__Exercise brief__
Scan the data below for lines holding the word "Hlast", and copy each line found.

Available records START

(* ===== verification/PListSorted.v ===== *)
(** * Inserting into a sorted list ([SortedPList::insert])

    The insertion proper: the search loop and the links it makes. *)

From S2P Require Import Prelude Arch PList PListUpd PListSeg.
Section insert_sorted.
Context `{Arch} {P L V : Type} `{Countable P, Countable L}.
Context (gt : V → V → bool).
Implicit Types (s : lstore P L V) (n : Node P L V) (pl : PList P) (xs l r : list (P * V)).

(** The reference: the new value goes in front of the first value that is not
    smaller. *)
Fixpoint split_gt (v : V) (xs : list (P * V)) : list (P * V) * list (P * V) :=
  match xs with
  | [] => ([], [])
  | y :: ys => if gt v y.2 then let '(l, r) := split_gt v ys in (y :: l, r) else ([], xs)
  end.

Lemma split_gt_cons v y ys :
  split_gt v (y :: ys) = if gt v y.2 then let '(l, r) := split_gt v ys in (y :: l, r) else ([], y :: ys).
Proof. done. Qed.

Lemma split_gt_app v xs l r : split_gt v xs = (l, r) → xs = l ++ r.
Proof.
  revert l r; induction xs as [|y ys IH]; intros l r; cbn; [by intros; simplify_eq|].
  destruct (gt v y.2); [|by intros; simplify_eq]. destruct (split_gt v ys) as [l' r'] eqn:E.
  intros; simplify_eq. cbn. f_equal. by apply IH.
Qed.

Lemma nodup_length_size (m : gmap P (Node P L V)) (ys : list P) :
  NoDup ys → (∀ y, y ∈ ys → is_Some (m !! y)) → (length ys ≤ size m)%nat.
Proof.
  intros Hnd Hy. rewrite <-(size_list_to_set (C := gset P)) by done. rewrite <-size_dom.
  apply subseteq_size. intros y. rewrite elem_of_list_to_set, elem_of_dom. apply Hy.
Qed.

Definition found (l r : list (P * V)) (last : P) : P + P :=
  match r with y :: _ => inl y.1 | [] => inr last end.

Lemma performs_find_place fuel s self p y ys l r v :
  seg (nodes s) self p (y :: ys) None → (length (y :: ys) ≤ fuel)%nat → split_gt v (y :: ys) = (l, r) →
  performs (find_place gt fuel v y.1) s [] (found l r (default y.1 (last_or p l))).
Proof.
  revert p y l r fuel; induction ys as [|z ys IH]; intros p y l r [|fuel] [Hy Hs] Hf; try (cbn in Hf; lia);
    intros E; cbn [find_place]; rewrite split_gt_cons in E.
  - performs_step. cbn [value next first_or]. destruct (gt v y.2); cbn in E; simplify_eq; apply performs_ret.
  - cbn [first_or] in Hy. performs_step. cbn [value next].
    destruct (gt v y.2); [|simplify_eq; apply performs_ret].
    destruct (split_gt v (z :: ys)) as [l' r'] eqn:E'. simplify_eq.
    cbn in Hf. specialize (IH (Some y.1) z l' r fuel Hs ltac:(cbn; lia) E').
    destruct r as [|r0 r]; [|done]. apply split_gt_app in E'. rewrite app_nil_r in E'. subst l'. cbn in *.
    destruct (last_or_Some z.1 ys) as [? E0]. by rewrite E0 in *.
Qed.

Lemma performs_scan_list s self y ys l r v :
  seg (nodes s) self None (y :: ys) None → NoDup (y :: ys).*1 → split_gt v (y :: ys) = (l, r) →
  performs (scan_list gt v y.1) s [] (found l r (default y.1 (last_or None l))).
Proof.
  intros Hs Hnd E. unfold scan_list. apply performs_read. cbn [bind get].
  eapply performs_find_place; [done| |done]. rewrite <-(length_fmap fst). apply nodup_length_size; [done|].
  intros z Hz. by eapply seg_is_Some.
Qed.

(** The links that insertion between [l] and [r] makes. *)
Definition link_upds (self : L) (x : P) l r : list (update P L) :=
  match r, last_or None l with
  | y :: _, Some p => [UNext x (Some y.1); UPrev x (Some p); UPrev y.1 (Some x); UNext p (Some x)]
  | y :: _, None => [UNext x (Some y.1); UPrev x None; UPrev y.1 (Some x); UHead self (Some x)]
  | [], Some p => [UPrev x (Some p); UNext x None; UNext p (Some x)]
  | [], None => [UHead self (Some x)]
  end.
Definition insert_sorted_upds (self : L) (x : P) l r (ln : Z) : list (update P L) :=
  UList x (Some self) :: link_upds self x l r ++ [ULen self ln].

Lemma link_upds_coherent (self : L) (x : P) l r : x ∉ (l ++ r).*1 → coherent (link_upds self x l r).
Proof.
  intros Hx u w Hu Hw E. rewrite fmap_app, not_elem_of_app in Hx. unfold link_upds in *.
  destruct (last_or None l) as [p|] eqn:El; [apply last_or_elem in El as [El|[_ [=]]]|];
    destruct r as [|y r]; set_unfold; naive_solver.
Qed.

(** The links, made once the place is known. *)
Lemma performs_link s self x n l r d :
  nodes s !! x = Some n → x ∉ (l ++ r).*1 → l ++ r ≠ [] →
  is_Some (lists s !! self) → seg (nodes s) self None (l ++ r) None →
  performs
    match found l r (default d (last_or None l)) with
    | inr last =>
        set_prev x (Some last);;;
        set_next x None;;;
        set_next last (Some x)
    | inl ptr =>
        set_next x (Some ptr);;;
        let* node := deref ptr in
        set_prev x (prev node);;;
        set_prev ptr (Some x);;;
        let* new_node := deref x in
        match prev new_node with
        | Some p => set_next p (Some x)
        | None => set_head self (Some x)
        end
    end s (link_upds self x l r) tt.
Proof.
  intros Hx Hfresh Hne Hl Hs. unfold link_upds, found. rewrite fmap_app, not_elem_of_app in Hfresh.
  destruct Hfresh as [Hfl Hfr].
  assert (Hlast : ∀ p, last_or None l = Some p → is_Some (nodes s !! p) ∧ p ≠ x).
  { intros p [Hp|[_ [=]]]%last_or_elem. split; [|set_solver].
    eapply seg_is_Some; [done|]. rewrite fmap_app. set_solver. }
  destruct r as [|y r].
  - destruct (last_or None l) as [p|] eqn:El.
    + destruct (Hlast p eq_refl) as [[np Hp] ?]. cbn [default from_option].
      eapply performs_assign_bind; [exists_target|]. eapply performs_assign_bind; [exists_target|].
      apply performs_assign. exists_target.
    + destruct l as [|z l]; [done|]. cbn in El. by destruct (last_or_Some z.1 l) as [? ?]; simplify_eq.
  - pose proof (seg_mid _ _ _ _ _ _ _ Hs) as Hy. assert (y.1 ≠ x) by set_solver.
    destruct (last_or None l) as [p|] eqn:El.
    + destruct (Hlast p eq_refl) as [[np Hp] ?]. eapply performs_assign_bind; [exists_target|].
      performs_step. cbn [prev]. eapply performs_assign_bind; [exists_target|].
      eapply performs_assign_bind; [exists_target|]. performs_step. cbn [prev nset_prev].
      apply performs_assign. exists_target.
    + eapply performs_assign_bind; [exists_target|].
      performs_step. cbn [prev]. eapply performs_assign_bind; [exists_target|].
      eapply performs_assign_bind; [exists_target|]. performs_step. cbn [prev nset_prev].
      apply performs_assign. exists_target.
Qed.

Lemma performs_optimized_insert_sorted_impl s self x n ln cur l r :
  debug_assertions = false ∨ nlist n = None →
  nodes s !! x = Some n → x ∉ (l ++ r).*1 → split_gt (value n) (l ++ r) = (l, r) →
  lists s !! self = Some (Build_PList ln cur (first_or None (l ++ r))) →
  seg (nodes s) self None (l ++ r) None → NoDup (l ++ r).*1 →
  performs (optimized_insert_sorted_impl gt self x) s (insert_sorted_upds self x l r (uadd ln 1)) tt.
Proof.
  intros Hdbg Hx Hfresh Hsp Hl Hs Hnd. unfold optimized_insert_sorted_impl, insert_sorted_upds.
  performs_step. 
  replace (negb debug_assertions || bool_decide (nlist n = None)) with true
    by (destruct Hdbg as [-> | ->]; [done|by rewrite bool_decide_eq_true_2, orb_true_r by done]).
  cbn [assert_ bind skip]. eapply performs_assign_bind; [exists_target|].
  set (s2 := apply _ s).
  assert (Hl2 : lists s2 !! self = Some (Build_PList ln cur (first_or None (l ++ r)))) by done.
  assert (Hx2 : nodes s2 !! x = Some (Build_Node (prev n) (next n) (Some self) (value n))).
  { unfold s2. cbn. by rewrite lookup_alter_eq, Hx. }
  assert (Hs2 : seg (nodes s2) self None (l ++ r) None) by (by apply seg_alter_ne).
  clearbody s2. performs_step. cbn [head]. unfold inc_len.
  assert (Hend : ∀ us, CLen self ∉ cell_of <$> us → coherent us →
    performs (let* pl := deref_list self in set_len self (uadd (len pl) 1)) (apply_list us s2) [ULen self (uadd ln 1)] tt).
  { intros us Hn Hc. destruct (rd_plist s2 self _ us Hl2 Hc) as (pl' & E & _ & _ & [[_ Eln]|Hin]);
      [|by destruct Hn; apply cell_elem in Hin].
    cbn in Eln. subst ln. performs_step. apply performs_assign. exists_target. }
  apply (performs_bind _ _ _ _ _ tt).
  - destruct (l ++ r) as [|y ys] eqn:Elr; cbn [first_or].
    { apply app_eq_nil in Elr as [-> ->]. apply performs_assign. exists_target. }
    apply (performs_bind _ _ _ [] _ _ _ (performs_scan_list _ _ _ _ _ _ _ Hs2 Hnd Hsp)).
    cbn [apply_list]. eapply performs_link; rewrite ?Elr; eauto.
  - apply Hend; [|by apply link_upds_coherent].
    unfold link_upds. destruct r, (last_or None l); set_solver.
Qed.
End insert_sorted.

Available records END

__Task result__
  assert (Hlast : ∀ p, last_or None l = Some p → is_Some (nodes s !! p) ∧ p ≠ x).
    + destruct (Hlast p eq_refl) as [[np Hp] ?]. cbn [default from_option].
    + destruct (Hlast p eq_refl) as [[np Hp] ?]. eapply performs_assign_bind; [exists_target|].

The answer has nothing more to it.